▸ Work instruction:
Within the listing below, the lines to output run from the one containing "(* ===== verification/Wpa2Props.v ===== *)" through the one containing "pairwise key of"; copy them exactly and nothing else.

--- Exercise data ---

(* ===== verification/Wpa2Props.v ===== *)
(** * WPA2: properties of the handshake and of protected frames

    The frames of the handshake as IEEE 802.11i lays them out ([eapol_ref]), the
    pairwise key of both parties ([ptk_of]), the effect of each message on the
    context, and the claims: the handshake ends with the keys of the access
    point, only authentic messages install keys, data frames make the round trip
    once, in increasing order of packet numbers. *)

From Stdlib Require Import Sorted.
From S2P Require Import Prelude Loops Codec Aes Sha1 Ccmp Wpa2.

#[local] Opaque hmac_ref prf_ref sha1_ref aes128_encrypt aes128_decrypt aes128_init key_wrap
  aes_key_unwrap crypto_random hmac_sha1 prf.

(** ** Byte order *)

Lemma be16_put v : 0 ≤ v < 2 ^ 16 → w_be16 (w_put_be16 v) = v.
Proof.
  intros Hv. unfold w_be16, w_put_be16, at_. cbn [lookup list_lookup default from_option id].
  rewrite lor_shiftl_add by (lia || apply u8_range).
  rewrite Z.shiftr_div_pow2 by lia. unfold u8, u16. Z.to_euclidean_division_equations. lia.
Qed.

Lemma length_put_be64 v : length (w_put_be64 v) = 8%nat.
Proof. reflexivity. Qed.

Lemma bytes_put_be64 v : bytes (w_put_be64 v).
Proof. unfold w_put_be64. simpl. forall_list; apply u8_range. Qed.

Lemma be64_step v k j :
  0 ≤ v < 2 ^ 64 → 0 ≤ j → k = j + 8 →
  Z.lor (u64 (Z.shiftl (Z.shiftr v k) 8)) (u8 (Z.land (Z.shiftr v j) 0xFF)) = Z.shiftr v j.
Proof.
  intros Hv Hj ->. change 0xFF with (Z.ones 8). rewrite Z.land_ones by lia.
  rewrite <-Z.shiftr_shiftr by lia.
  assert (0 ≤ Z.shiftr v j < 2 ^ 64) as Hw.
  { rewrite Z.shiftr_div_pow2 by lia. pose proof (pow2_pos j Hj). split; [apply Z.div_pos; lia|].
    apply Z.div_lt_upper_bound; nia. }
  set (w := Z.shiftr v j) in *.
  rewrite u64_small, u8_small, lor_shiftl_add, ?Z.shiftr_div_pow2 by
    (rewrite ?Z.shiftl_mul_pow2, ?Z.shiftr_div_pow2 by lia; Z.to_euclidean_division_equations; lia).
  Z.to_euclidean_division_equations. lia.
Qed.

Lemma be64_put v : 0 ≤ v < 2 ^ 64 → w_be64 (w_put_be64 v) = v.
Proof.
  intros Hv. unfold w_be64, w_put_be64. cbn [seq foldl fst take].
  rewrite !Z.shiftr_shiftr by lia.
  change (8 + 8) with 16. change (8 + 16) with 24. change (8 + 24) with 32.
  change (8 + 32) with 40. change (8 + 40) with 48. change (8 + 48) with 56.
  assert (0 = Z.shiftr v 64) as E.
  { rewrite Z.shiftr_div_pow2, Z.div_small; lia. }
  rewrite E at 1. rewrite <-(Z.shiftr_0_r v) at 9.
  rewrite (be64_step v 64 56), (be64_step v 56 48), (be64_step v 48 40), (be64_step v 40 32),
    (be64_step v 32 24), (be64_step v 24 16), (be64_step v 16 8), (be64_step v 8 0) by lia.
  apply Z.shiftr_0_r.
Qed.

---
--- Exercise data ---

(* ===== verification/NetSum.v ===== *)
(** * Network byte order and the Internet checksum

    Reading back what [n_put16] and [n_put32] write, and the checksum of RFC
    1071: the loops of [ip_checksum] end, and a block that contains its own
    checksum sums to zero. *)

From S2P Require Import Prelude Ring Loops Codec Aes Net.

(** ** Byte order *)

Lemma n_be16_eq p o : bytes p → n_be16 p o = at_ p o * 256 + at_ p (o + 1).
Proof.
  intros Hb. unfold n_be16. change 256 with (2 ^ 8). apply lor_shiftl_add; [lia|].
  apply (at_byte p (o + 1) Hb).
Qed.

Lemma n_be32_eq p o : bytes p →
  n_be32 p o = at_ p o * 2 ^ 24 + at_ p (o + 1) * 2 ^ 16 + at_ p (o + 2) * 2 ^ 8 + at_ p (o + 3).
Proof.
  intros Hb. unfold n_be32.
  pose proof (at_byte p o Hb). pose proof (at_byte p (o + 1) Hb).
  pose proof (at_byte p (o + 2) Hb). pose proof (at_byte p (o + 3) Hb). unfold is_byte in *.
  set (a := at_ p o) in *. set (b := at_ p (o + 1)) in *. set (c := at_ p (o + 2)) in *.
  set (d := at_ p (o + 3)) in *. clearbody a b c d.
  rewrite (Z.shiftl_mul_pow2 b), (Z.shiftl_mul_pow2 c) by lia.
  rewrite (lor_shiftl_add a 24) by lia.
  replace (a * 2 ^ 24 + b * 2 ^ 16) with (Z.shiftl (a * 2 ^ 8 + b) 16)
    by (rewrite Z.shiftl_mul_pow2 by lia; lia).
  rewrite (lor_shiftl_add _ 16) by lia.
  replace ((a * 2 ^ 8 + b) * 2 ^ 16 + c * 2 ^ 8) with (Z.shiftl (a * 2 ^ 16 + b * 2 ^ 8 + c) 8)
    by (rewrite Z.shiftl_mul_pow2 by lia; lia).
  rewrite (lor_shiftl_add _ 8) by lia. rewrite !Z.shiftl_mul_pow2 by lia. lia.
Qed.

---
--- Exercise data ---

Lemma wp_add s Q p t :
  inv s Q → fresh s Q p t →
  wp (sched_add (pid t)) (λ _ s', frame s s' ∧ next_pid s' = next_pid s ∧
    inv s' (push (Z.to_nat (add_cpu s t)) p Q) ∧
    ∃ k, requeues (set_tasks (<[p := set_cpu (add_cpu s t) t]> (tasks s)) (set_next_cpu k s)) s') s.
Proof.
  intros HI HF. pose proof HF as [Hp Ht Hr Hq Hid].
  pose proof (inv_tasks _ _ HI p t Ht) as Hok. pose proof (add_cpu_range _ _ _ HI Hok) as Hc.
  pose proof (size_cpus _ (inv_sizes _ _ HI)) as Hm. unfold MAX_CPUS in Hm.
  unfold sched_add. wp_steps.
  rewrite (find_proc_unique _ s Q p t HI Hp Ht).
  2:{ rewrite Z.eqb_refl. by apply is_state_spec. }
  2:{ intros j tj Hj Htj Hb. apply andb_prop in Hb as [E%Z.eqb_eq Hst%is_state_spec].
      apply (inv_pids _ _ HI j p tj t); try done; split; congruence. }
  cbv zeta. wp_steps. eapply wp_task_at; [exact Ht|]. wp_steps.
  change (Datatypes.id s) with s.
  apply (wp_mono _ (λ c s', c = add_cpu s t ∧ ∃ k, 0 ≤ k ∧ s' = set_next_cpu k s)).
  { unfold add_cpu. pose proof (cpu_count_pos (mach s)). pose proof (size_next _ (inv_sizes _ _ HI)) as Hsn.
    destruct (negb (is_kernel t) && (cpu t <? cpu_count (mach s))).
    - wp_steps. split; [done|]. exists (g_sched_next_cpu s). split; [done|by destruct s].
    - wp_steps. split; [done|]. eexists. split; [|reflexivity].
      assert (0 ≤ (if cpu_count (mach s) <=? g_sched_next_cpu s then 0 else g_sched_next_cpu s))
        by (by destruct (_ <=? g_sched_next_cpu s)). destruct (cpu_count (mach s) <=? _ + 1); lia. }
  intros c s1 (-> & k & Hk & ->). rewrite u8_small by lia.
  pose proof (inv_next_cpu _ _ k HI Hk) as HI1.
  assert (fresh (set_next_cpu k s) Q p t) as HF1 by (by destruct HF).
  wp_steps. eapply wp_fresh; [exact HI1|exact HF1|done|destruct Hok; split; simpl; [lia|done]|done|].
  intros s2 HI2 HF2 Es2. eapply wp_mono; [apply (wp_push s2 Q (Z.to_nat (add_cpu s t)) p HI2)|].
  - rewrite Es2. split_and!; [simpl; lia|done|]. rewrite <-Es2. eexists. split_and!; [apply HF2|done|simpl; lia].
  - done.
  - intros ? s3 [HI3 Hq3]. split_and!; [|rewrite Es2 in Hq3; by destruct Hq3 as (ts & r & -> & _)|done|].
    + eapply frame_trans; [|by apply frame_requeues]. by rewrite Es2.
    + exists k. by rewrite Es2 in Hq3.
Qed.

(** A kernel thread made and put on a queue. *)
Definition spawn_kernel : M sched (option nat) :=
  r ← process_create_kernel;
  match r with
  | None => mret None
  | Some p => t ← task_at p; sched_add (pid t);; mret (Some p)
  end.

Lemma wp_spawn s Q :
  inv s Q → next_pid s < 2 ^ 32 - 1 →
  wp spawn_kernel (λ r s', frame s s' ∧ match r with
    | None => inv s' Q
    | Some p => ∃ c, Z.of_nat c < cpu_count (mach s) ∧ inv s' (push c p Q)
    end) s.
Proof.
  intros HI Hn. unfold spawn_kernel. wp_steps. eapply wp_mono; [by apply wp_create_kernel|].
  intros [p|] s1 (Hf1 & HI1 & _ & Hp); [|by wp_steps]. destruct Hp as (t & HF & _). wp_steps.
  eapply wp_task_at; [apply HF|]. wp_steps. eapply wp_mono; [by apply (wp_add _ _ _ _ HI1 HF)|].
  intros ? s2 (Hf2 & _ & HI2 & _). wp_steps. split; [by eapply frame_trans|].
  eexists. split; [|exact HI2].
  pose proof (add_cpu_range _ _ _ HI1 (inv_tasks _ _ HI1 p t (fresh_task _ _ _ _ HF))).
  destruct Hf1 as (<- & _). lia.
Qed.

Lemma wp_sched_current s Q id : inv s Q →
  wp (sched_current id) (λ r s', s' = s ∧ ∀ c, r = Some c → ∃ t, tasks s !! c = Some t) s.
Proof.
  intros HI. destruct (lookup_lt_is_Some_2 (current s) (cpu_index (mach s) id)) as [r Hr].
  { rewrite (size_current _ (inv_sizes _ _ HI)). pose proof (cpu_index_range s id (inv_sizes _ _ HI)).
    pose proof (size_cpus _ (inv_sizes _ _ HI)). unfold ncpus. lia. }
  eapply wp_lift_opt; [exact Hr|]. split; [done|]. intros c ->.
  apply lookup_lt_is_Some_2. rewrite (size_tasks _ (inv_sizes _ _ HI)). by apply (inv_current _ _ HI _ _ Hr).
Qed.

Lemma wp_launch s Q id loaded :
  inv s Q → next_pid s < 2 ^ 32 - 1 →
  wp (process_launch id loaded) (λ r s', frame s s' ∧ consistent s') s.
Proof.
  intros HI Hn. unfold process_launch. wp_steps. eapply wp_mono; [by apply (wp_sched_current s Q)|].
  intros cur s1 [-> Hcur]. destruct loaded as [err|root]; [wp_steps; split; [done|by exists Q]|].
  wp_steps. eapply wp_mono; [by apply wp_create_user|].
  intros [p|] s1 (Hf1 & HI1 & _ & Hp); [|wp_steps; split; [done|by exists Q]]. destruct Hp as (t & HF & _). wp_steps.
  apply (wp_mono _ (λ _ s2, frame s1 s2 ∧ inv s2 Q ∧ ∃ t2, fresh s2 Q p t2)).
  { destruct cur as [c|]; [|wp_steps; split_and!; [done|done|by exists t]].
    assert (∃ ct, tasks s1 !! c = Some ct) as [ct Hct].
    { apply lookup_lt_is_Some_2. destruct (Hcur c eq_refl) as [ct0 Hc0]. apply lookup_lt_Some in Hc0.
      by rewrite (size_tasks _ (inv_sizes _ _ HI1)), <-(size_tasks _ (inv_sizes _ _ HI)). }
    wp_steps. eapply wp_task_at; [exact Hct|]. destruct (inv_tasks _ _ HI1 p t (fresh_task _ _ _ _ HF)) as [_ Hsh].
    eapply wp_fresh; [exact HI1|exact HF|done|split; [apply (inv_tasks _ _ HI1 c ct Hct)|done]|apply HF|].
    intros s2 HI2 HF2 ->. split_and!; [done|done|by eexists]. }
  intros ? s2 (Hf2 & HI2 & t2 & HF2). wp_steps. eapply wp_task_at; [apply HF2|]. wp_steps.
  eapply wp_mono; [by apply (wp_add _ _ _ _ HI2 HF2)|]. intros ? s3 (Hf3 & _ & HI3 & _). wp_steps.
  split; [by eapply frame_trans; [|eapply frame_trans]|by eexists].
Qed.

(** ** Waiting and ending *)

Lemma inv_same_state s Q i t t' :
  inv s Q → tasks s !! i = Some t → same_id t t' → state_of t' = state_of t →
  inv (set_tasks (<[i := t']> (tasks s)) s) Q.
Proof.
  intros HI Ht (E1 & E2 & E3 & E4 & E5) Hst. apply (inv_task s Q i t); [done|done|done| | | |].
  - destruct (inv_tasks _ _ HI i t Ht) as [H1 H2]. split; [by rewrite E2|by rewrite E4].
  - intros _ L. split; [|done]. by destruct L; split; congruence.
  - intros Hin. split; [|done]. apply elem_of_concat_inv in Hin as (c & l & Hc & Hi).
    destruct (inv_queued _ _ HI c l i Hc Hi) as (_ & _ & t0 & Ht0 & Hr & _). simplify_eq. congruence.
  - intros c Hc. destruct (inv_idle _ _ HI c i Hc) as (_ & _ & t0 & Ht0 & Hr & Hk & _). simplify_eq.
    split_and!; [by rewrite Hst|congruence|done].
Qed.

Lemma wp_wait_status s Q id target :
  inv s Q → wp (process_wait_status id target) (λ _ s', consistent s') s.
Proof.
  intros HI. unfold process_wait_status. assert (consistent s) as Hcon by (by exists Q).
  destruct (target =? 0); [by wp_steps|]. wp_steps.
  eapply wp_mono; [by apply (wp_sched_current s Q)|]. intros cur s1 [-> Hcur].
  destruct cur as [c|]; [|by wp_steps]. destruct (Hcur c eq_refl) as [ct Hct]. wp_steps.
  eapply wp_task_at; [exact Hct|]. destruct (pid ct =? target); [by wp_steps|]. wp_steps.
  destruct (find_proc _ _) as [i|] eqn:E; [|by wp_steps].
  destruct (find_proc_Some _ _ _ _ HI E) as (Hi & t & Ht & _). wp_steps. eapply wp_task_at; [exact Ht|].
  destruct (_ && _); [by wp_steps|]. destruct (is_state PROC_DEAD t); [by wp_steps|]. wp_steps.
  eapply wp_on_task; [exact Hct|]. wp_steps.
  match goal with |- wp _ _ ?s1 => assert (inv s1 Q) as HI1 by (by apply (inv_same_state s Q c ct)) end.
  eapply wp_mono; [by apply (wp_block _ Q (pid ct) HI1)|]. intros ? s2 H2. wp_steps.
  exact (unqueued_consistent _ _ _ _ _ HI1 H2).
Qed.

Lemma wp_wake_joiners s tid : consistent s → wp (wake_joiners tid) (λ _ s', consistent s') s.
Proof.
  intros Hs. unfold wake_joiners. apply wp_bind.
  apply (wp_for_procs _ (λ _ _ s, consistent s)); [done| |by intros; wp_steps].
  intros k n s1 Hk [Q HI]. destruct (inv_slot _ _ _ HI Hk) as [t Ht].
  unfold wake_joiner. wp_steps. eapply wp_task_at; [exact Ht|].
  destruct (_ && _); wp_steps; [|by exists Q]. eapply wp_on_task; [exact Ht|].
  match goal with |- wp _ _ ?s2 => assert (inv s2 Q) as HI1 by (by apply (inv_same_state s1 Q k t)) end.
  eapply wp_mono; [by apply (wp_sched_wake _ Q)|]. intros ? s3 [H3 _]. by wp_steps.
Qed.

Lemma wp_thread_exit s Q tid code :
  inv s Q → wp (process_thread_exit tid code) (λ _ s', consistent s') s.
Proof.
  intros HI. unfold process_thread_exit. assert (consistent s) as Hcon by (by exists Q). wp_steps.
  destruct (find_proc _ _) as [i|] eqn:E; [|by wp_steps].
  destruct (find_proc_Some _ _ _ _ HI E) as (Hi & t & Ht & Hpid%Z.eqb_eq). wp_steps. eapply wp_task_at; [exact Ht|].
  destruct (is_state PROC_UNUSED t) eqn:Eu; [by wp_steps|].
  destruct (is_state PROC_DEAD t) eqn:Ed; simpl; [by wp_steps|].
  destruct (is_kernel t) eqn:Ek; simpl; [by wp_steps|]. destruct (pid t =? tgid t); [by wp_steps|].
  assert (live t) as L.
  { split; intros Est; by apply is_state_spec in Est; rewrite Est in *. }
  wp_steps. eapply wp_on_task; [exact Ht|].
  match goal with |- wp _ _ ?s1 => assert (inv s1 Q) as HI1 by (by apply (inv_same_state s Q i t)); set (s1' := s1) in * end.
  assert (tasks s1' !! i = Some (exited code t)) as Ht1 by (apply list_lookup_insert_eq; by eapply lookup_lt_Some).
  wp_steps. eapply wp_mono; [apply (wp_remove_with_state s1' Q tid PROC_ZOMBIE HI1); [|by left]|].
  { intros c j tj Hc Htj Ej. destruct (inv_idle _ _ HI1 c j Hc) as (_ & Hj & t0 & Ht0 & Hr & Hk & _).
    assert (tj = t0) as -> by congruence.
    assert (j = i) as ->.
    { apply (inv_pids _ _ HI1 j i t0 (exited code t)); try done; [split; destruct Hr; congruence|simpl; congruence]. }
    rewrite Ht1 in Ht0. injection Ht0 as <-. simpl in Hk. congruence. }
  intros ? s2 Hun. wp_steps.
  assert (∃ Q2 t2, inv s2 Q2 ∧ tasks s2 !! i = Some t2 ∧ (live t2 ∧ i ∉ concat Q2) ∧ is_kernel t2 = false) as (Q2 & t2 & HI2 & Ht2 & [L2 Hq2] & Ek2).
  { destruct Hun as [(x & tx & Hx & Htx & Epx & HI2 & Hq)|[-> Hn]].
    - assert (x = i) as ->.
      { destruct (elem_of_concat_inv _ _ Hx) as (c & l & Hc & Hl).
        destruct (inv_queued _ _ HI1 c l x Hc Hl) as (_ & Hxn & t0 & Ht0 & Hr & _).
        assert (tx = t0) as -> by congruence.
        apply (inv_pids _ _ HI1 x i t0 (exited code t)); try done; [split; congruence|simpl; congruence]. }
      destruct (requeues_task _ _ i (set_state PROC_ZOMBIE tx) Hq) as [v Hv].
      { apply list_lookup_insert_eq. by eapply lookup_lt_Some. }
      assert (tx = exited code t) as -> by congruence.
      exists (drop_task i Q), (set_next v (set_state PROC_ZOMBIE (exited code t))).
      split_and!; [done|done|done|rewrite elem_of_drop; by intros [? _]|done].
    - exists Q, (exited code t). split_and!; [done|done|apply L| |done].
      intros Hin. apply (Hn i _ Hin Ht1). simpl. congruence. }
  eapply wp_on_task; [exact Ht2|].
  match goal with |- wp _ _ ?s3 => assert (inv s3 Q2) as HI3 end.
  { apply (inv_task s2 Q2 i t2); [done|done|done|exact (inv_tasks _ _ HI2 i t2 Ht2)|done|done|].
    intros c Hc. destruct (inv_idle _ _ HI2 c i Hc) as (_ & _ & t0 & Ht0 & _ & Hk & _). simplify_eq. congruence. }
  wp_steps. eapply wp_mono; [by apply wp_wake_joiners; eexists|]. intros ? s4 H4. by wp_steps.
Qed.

---

▸ Worked solution:
(* ===== verification/Wpa2Props.v ===== *)
(** * WPA2: properties of the handshake and of protected frames

    The frames of the handshake as IEEE 802.11i lays them out ([eapol_ref]), the
    pairwise key of both parties ([ptk_of]), the effect of each message on the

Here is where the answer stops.